Le corps ou l'esprit. L'histoire de Jésus,
avant tout un homme, doutant et refusant d'être l'envoyé
de Dieu. Puis apprenant à devenir le Messie.
Prendre des distances avec les Evangiles n'est pas un problème
en soit : le récit a plusieurs sources et a été
réécrit maintes fois, il se prête suffisamment
à des réinterprétations. Dire du prophète
qu'il n'était qu'un homme, avec ses tentations de chair,
n'est que justice.
Non : par contre nous présenter un Jésus eurasien,
blond, aux yeux clairs, me dérange beaucoup plus, de
même que le côté parfois très vaporeux
du film qui aligne les scènes, bavardes, dissertant de
façon différente des grands thèmes des
religions monothéistes (les péchés, les
doutes, la mort, le pardon, ...etc).
Parfaitement croyant, mais non chrétien, je le trouve
assez délirentiel -bien que l'on s'y retrouve dans les
grandes lignes-, cinématographiquement besogneux et aux
dialogues perchés. Derrière son respect d'un prophète
rebelle à l'ordre établi, infiniment bon pour
le genre humain, se cache une oeuvre tortueuse. C'est également
une manière originale de narrer un récit que l'on
ne connaît que trop bien, quitte à bouleverser
chronologie, histoire, et dévoiler l'histoire derrière
l'histoire. Entre provocation et incongruité, La
dernière tentation du Christ est un projet somme
toute étrange, dérangeant (une scène en
particulier, fantasmogorique mais dans le ton de l'oeuvre),
fantasque, parfois très opaque au regard de ses miracles
inopportuns et de sa tonalité générale
; la dernière demi-heure peut faire débat avec
cette supposition d'un Christ sauvé par Dieu et mourant
de sa belle mort, peut-être très "islamique"

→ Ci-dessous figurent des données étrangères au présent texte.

(* ===== verification/FiberSync.v ===== *)
(** * Waiting fibers: [flare/fiber/internal/waitable_event.cc], [mutex.cc],
      [fiber_cond.cc] and [flare/fiber/fiber_latch.cc]

    A waitable event is a number with a queue of waiters; fibers and pthreads
    wait as long as it has an expected value.  The file models one fiber mutex,
    one condition variable that is used with it and one latch, each on its own
    event, and any number of threads that lock, try to lock, lock with a
    deadline, unlock, wait, signal, broadcast and count down in any
    interleaving.  Every atomic access and every critical section of a
    [waiter_lock] is one step; timers fire and threads are interrupted at any
    time.  Atomic accesses are sequentially consistent.

    The contention profiler, the choice of a worker for a fiber that is made
    ready and the handshake on [current_waiter], which keeps the memory of a
    waiter alive, are left out. *)

From stdpp Require Import functions.
From S2P Require Import Prelude.
Local Open Scope Z_scope.

(** The events: [m->event], [c->seq] and the [_event] of the latch. *)
Inductive event := Mutex | Cond | Latch.
#[global] Instance event_eq_dec : EqDecision event.
Proof. solve_decision. Defined.

Record waitable_event := mk_event { value : Z; waiters : list Z }.

Inductive WaiterState := READY | TIMEDOUT | UNMATCHEDVALUE | INTERRUPTED.
#[global] Instance waiter_state_eq_dec : EqDecision WaiterState.
Proof. solve_decision. Defined.

Inductive errno := EWOULDBLOCK | EINTR | ETIMEDOUT | ESTOP.

(** The words of [MUTEX_LOCKED_RAW] and [MUTEX_CONTENDED_RAW]: [locked] is the
    low byte, [contended] the next one. *)
Definition FIBER_MUTEX_LOCKED : Z := 1.
Definition FIBER_MUTEX_CONTENDED : Z := 257.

? Mais ne s'avèrant être qu'un simple fantasme
démoniaque... C'est donc un produit d'évangiles
apocryphes -si puis est que l'auteur en soit capable ?- et sa
mise en image est à l'avenant, trop sage, souvent coincée
par un récit erratique qui ne peut satisfaire ni les
chrétiens, ni les autres croyants, ni les athées.